**Task prompt**
Look through the records that follow. Copy every line containing the word "userId".

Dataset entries

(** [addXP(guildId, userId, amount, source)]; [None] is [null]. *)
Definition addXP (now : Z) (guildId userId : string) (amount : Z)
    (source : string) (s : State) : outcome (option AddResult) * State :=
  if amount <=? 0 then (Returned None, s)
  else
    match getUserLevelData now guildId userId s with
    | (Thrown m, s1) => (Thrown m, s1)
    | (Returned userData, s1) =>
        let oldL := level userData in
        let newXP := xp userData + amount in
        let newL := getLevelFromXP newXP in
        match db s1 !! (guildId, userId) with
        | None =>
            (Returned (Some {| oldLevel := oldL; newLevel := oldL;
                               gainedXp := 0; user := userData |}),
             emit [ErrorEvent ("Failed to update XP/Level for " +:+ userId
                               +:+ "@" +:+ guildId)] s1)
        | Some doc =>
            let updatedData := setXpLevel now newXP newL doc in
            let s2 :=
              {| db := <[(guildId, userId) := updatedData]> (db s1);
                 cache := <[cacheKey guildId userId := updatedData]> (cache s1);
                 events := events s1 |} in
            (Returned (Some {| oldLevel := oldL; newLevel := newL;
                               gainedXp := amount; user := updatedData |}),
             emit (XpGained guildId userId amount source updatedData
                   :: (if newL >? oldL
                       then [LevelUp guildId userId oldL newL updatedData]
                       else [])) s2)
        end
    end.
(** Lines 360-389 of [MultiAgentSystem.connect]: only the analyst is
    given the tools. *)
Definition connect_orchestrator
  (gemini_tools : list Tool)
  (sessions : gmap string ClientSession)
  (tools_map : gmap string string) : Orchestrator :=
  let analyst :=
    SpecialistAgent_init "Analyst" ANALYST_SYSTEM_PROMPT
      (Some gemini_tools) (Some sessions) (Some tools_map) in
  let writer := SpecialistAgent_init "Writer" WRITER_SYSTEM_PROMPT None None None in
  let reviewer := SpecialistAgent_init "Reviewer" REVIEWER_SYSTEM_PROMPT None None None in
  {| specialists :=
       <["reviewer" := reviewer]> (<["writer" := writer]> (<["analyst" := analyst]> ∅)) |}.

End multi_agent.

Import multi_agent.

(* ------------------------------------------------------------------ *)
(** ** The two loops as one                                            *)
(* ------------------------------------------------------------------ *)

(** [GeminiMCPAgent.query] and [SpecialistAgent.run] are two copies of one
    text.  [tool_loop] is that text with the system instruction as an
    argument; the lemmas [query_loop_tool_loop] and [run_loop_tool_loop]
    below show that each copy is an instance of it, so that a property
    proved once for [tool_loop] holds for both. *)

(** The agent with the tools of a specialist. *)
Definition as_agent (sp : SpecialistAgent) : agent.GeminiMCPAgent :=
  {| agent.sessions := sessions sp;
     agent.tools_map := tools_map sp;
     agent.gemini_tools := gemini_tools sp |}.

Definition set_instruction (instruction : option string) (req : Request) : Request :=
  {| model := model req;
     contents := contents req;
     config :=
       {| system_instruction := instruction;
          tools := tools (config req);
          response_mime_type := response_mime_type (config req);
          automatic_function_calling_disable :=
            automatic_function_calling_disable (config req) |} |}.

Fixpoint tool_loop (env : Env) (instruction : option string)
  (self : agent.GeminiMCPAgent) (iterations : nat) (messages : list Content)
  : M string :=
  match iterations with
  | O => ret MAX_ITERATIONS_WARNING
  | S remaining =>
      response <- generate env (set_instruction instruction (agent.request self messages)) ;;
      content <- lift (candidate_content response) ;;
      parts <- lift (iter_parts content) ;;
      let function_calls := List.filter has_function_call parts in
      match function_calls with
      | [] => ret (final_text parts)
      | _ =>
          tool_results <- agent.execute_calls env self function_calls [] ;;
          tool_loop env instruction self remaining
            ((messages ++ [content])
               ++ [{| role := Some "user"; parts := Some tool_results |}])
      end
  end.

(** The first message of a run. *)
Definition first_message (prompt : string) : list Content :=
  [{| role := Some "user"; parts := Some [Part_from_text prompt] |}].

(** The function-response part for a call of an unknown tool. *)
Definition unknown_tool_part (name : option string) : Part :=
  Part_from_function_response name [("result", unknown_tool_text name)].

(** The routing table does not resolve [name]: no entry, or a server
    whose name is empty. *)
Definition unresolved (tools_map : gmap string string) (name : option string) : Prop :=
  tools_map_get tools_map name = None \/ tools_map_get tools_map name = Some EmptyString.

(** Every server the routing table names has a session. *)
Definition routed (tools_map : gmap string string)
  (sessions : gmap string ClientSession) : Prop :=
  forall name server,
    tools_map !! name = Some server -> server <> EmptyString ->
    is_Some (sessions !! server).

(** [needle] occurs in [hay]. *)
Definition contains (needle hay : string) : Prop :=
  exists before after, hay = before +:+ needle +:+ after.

**Result of the task**
(** [addXP(guildId, userId, amount, source)]; [None] is [null]. *)
Definition addXP (now : Z) (guildId userId : string) (amount : Z)
    match getUserLevelData now guildId userId s with
        match db s1 !! (guildId, userId) with
             emit [ErrorEvent ("Failed to update XP/Level for " +:+ userId
              {| db := <[(guildId, userId) := updatedData]> (db s1);
                 cache := <[cacheKey guildId userId := updatedData]> (cache s1);
             emit (XpGained guildId userId amount source updatedData
                       then [LevelUp guildId userId oldL newL updatedData]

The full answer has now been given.